[Saved data entries]

(* ===== verification/PhysicalMapping.v ===== *)
(** [kernel/src/memory/physical_mapping.rs] and [kernel/src/acpi_handler.rs]: windows
    onto given physical memory, placed in the heap's address range by
    [Heap::alloc_specific]. *)
From S2P Require Import Prelude Crates Machine FrameAlloc Paging PageMap Friendly Heap.

(** [PhysicalMapping<T>]: [virtual_start] is the address of the object. *)
Record PhysicalMapping := mkPhysicalMapping {
  physical_start : Z;
  virtual_start : Z;
  mapped_length : Z;
  mutable : bool
}.

(** [acpi::PhysicalMapping], a plain record of the [acpi] crate. *)
Record acpi_PhysicalMapping := mkAcpiMapping {
  acpi_physical_start : Z;
  acpi_virtual_start : Z;
  region_length : Z;
  acpi_mapped_length : Z
}.

Section mapping.
Context `{B : Build} `{X : X86_64Crate} `{F : BitflagsCrate} {P : Type} `{FA : FrameAllocator P}.
Context `{T : FriendlyTree HEAP_LEVELS HEAP_BASE_ORDER} `{FC : FriendlyCrate}.

#[local] Abbreviation hM := (M (heap_state P tree)).

Definition map_physical_region (physical_address size : Z) (mutable : bool) : hM PhysicalMapping :=
  let! frames := lift (round_up_divide size 4096) in
  let physical_begin_frame := physical_address / 4096 in
  let! o := alloc_specific physical_begin_frame frames in
  match o with
  | None => panic "Ran out of heap memory!"
  | Some alloc_ptr =>
      let! sum := lift (add64 alloc_ptr physical_address) in
      let! begin := lift (mul64 physical_begin_frame 4096) in
      let! obj_ptr := lift (sub64 sum begin) in
      let! len := lift (mul64 frames 4096) in
      do! assert_m (negb (obj_ptr =? 0)) "Ran out of heap memory!" in
      ret (mkPhysicalMapping begin obj_ptr len mutable)
  end.

(** The pointer [obj_addr & !0xFFF as *mut u8]; address 0 is null. *)
Definition page_begin (obj_addr : Z) : option Z :=
  let a := Z.land obj_addr (Z.lnot 0xFFF) in if a =? 0 then None else Some a.

(** [impl Drop for PhysicalMapping] *)
Definition drop_mapping (m : PhysicalMapping) : hM unit :=
  dealloc_specific (page_begin (virtual_start m)) (mapped_length m / 4096).

Definition deref_mut (m : PhysicalMapping) : option Z :=
  if mutable m then Some (virtual_start m) else None.

Definition deref (m : PhysicalMapping) : Z := virtual_start m.

(** [into_acpi]: the mapping is forgotten, not dropped. *)
Definition into_acpi (m : PhysicalMapping) : acpi_PhysicalMapping :=
  mkAcpiMapping (physical_start m) (virtual_start m) (mapped_length m) (mapped_length m).

(** [impl AcpiHandler for WolffiaAcpiHandler] *)
Definition acpi_map_physical_region (physical_address size : Z) : hM acpi_PhysicalMapping :=
  let! region := map_physical_region physical_address size false in
  ret (into_acpi region).

Definition acpi_unmap_physical_region (region : acpi_PhysicalMapping) : hM unit :=
  dealloc_specific (page_begin (acpi_virtual_start region)) (acpi_mapped_length region / 4096).

End mapping.
(** Segments whose pages do not meet. *)
Definition apart (p q : ProgramHeader) : Prop :=
  p_type p = PT_LOAD -> p_type q = PT_LOAD -> last_page p < first_page q \/ last_page q < first_page p.

Fixpoint separate (ps : list ProgramHeader) : Prop :=
  match ps with
  | [] => True
  | p :: ps => Forall (apart p) ps /\ separate ps
  end.

(** What an error says of the segment it is about. *)
Definition segment_error (data : list Z) (p : ProgramHeader) (e : ElfLaunchError) : Prop :=
  match e with
  | ElfInvalidPage (InvalidAddress _) => user_range_ok (first_page p) (last_page p) = false
  | ElfInvalidPage TryOutOfMemory => True
  | InvalidHeaderRange r => r = file_range p /\
      forall src, slice_get data (file_range p) = Some src ->
        Z.of_nat (length src) <> (vm_range p).2 - (vm_range p).1
  | _ => False
  end.

Definition loadable s (p : ProgramHeader) : Prop :=
  p_type p = PT_LOAD -> header_ok p /\
    (user_range_ok (first_page p) (last_page p) = true ->
     forall n, first_page p <= n <= last_page p -> path_clear s (page_no n)).

(** The segment was loaded as its header says. *)
Definition segment_in s (data : list Z) (p : ProgramHeader) : Prop :=
  p_type p = PT_LOAD -> user_range_ok (first_page p) (last_page p) = true /\
    exists src en, slice_get data (file_range p) = Some src /\
      Z.of_nat (length src) = (vm_range p).2 - (vm_range p).1 /\ loaded s p src en.
(** One range of pages copied to the new tables. *)
Lemma copy_step g fl tp i L c first last s0 s :
  filled g fl tp L c s0 s -> 0 <= g < 2 ^ 48 -> 0 <= cr3 s < 2 ^ 48 -> tp_page tp = hpage i -> heap_index i ->
  first <= last -> (forall n, first <= n <= last -> backed_by pa s n /\ KERNEL_MAPPING_BEGIN / 4096 <= n < 2 ^ 52) ->
  let l := copy_requests first last pa in
  (exists s', remap_range (mkInactivePageMap g fl) tp first last copy_flags s = Ret (tt, s') /\
     filled g fl tp (L ++ l.*2) (c + (3 + 3 * Z.of_nat (length l))) s0 s') \/
  (exists msg, remap_range (mkInactivePageMap g fl) tp first last copy_flags s = Stop (Panic msg) /\
     short_of (c + (3 + 3 * Z.of_nat (length l))) s0).
Proof.
  intros Hf Hg Hr Htp Hi Hle Hb l.
  assert (KERNEL_MAPPING_BEGIN / 4096 = 0xffffffff80000) as E by done. pose proof (Hb first ltac:(lia)) as [_ Hfi].
  pose proof (Hb last ltac:(lia)) as [_ Hla].
  destruct (remap_range_spec g fl s tp first last pa copy_flags) as [([] & s' & E' & Ho)|(msg & E' & Hsh)];
    [apply Hf|apply Hf|done|done|by repeat apply flags_ok_or|lia|lia| | |..].
  - apply list.Forall_forall. intros n Hn%elem_of_range_incl. by apply Hb.
  - intros n Hn. apply (fd_clear _ _ _ _ _ _ _ Hf). by apply (Hb n).
  - left. exists s'. split; [done|]. by eapply filled_step.
  - right. exists msg. split; [done|]. eapply short_of_takes; [apply Hf|done].
Qed.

**WORK REQUIRED**: For this exercise, find all lines in the records containing the word "Definition" and copy them.

**RESULT**:
Definition map_physical_region (physical_address size : Z) (mutable : bool) : hM PhysicalMapping :=
Definition page_begin (obj_addr : Z) : option Z :=
Definition drop_mapping (m : PhysicalMapping) : hM unit :=
Definition deref_mut (m : PhysicalMapping) : option Z :=
Definition deref (m : PhysicalMapping) : Z := virtual_start m.
Definition into_acpi (m : PhysicalMapping) : acpi_PhysicalMapping :=
Definition acpi_map_physical_region (physical_address size : Z) : hM acpi_PhysicalMapping :=
Definition acpi_unmap_physical_region (region : acpi_PhysicalMapping) : hM unit :=
Definition apart (p q : ProgramHeader) : Prop :=
Definition segment_error (data : list Z) (p : ProgramHeader) (e : ElfLaunchError) : Prop :=
Definition loadable s (p : ProgramHeader) : Prop :=
Definition segment_in s (data : list Z) (p : ProgramHeader) : Prop :=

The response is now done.